#### [Dataset records]

········

(** * What the fingerprint covers *)

Lemma fromEntries_perm {A} (fs : list (string * A)) : Object_fromEntries fs ≡ₚ fs.
Proof.
  unfold Object_fromEntries. rewrite (merge_sort_Permutation index_le).
  induction fs as [|x fs IH]; [done|]. rewrite !filter_cons.
  destruct (decide (is_array_index x.1 = true)) as [H|H].
  - rewrite decide_False by tauto. cbn. by rewrite IH.
  - rewrite decide_True by tauto. by rewrite <- Permutation_middle, IH.
Qed.
Lemma canonicalizeJson_wf v : wf v → wf (canonicalizeJson v).
Proof.
  induction v as [| |b|n|s|l IH|fs IH] using jsval_ind'; try done.
  - rewrite wf_arr. cbn [canonicalizeJson]. intros H. apply wf_arr, Forall_map.
    eapply Forall_impl; [apply Forall_and; exact (conj IH H)|]. cbn. naive_solver.
  - rewrite wf_obj. intros [Hnd H]. cbn [canonicalizeJson]. apply wf_obj.
    rewrite fromEntries_perm, sort_keys_perm, map_vals_fst. split; [done|].
    rewrite Forall_map_vals. eapply Forall_impl; [apply Forall_and; exact (conj IH H)|]. cbn. naive_solver.
Qed.
Lemma filter_kept_map_vals f fs : (∀ v, kept (EmptyString, f v) = kept (EmptyString, v)) →
  List.filter kept (map_vals f fs) = map_vals f (List.filter kept fs).
Proof.
  intros Hf. induction fs as [|[k v] fs IH]; [done|].
  change (map_vals f ((k, v) :: fs)) with ((k, f v) :: map_vals f fs). cbn [List.filter].
  change (kept (k, f v)) with (kept (EmptyString, f v)). rewrite (Hf v).
  change (kept (EmptyString, v)) with (kept (k, v)). rewrite IH. by destruct (kept (k, v)).
Qed.
Lemma kept_canonicalizeJson v : kept (EmptyString, canonicalizeJson v) = kept (EmptyString, v).
Proof. by destruct v. Qed.
Lemma filter_perm {A} (f : A → bool) l1 l2 : l1 ≡ₚ l2 → List.filter f l1 ≡ₚ List.filter f l2.
Proof.
  induction 1 as [|x l1 l2 _ IH|x y l|]; cbn; [done|..].
  - destruct (f x); by rewrite IH.
  - destruct (f x), (f y); try done. constructor.
  - by etransitivity.
Qed.
Lemma map_vals_perm {A B} (f : A → B) fs1 fs2 : fs1 ≡ₚ fs2 → map_vals f fs1 ≡ₚ map_vals f fs2.
Proof. intros H. unfold map_vals. by rewrite H. Qed.

Lemma canonicalizeJson_same v : wf v → canon (jsonify (canonicalizeJson v)) = canon (jsonify v).
Proof.
  induction v as [| |b|n|s|l IH|fs IH] using jsval_ind'; try done.
  - rewrite wf_arr. intros H. cbn [canonicalizeJson jsonify canon]. f_equal. rewrite !map_map.
    apply map_ext_Forall. eapply Forall_impl; [apply Forall_and; exact (conj IH H)|]. cbn. naive_solver.
  - rewrite wf_obj. intros [Hnd H]. cbn [canonicalizeJson]. rewrite !jsonify_obj. cbn [canon]. f_equal.
    assert (map_vals canon (map_vals jsonify (List.filter kept (map_vals canonicalizeJson fs))) =
            map_vals canon (map_vals jsonify (List.filter kept fs))) as <-.
    { rewrite filter_kept_map_vals by apply kept_canonicalizeJson. rewrite !map_vals_compose.
      apply map_vals_ext. apply Forall_forall. intros kv Hin%list_elem_of_In.
      apply filter_In in Hin as [Hin%list_elem_of_In _].
      rewrite Forall_forall in IH, H. by apply IH, H. }
    apply sort_keys_unique.
    + rewrite !map_vals_fst. eapply sublist_NoDup; [|apply filter_sublist_fst].
      by rewrite fromEntries_perm, sort_keys_perm, map_vals_fst.
    + apply map_vals_perm, map_vals_perm, filter_perm. by rewrite fromEntries_perm, sort_keys_perm.
Qed.
(** Key order does not matter. *)
Lemma canonicalizeJson_canon v : canonicalizeJson (canon v) = canonicalizeJson v.
Proof.
  induction v as [| |b|n|s|l IH|fs IH] using jsval_ind'; try done.
  - cbn [canon canonicalizeJson]. f_equal. rewrite map_map. by apply map_ext_Forall.
  - cbn [canon canonicalizeJson]. do 2 f_equal. rewrite <- (sort_keys_map canonicalizeJson), map_vals_compose.
    rewrite (sort_keys_id (sort_keys _)) by apply sort_keys_sorted.
    f_equal. by apply map_vals_ext.
Qed.

Lemma enum_name_operation a b : enum_name JOB_OPERATION_SET a = enum_name JOB_OPERATION_SET b → a = b.
Proof. destruct a, b; vm_compute; congruence. Qed.
Lemma enum_name_source a b : enum_name JOB_SOURCE_SET a = enum_name JOB_SOURCE_SET b → a = b.
Proof. destruct a, b; vm_compute; congruence. Qed.
Lemma enum_name_mode a b : enum_name JOB_MODE_SET a = enum_name JOB_MODE_SET b → a = b.
Proof. destruct a, b; vm_compute; congruence. Qed.
Lemma status_name_inj a b : status_name a = status_name b → a = b.
Proof. destruct a, b; vm_compute; congruence. Qed.
Lemma opt_js_inj a b : opt_js a = opt_js b → a = b.
Proof. destruct a, b; cbn; congruence. Qed.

········

#### [Exercise brief]
Gather up the lines containing the word "change" from these records and copy them.

#### [Result for this task]
  change (map_vals f ((k, v) :: fs)) with ((k, f v) :: map_vals f fs). cbn [List.filter].
  change (kept (k, f v)) with (kept (EmptyString, f v)). rewrite (Hf v).
  change (kept (EmptyString, v)) with (kept (k, v)). rewrite IH. by destruct (kept (k, v)).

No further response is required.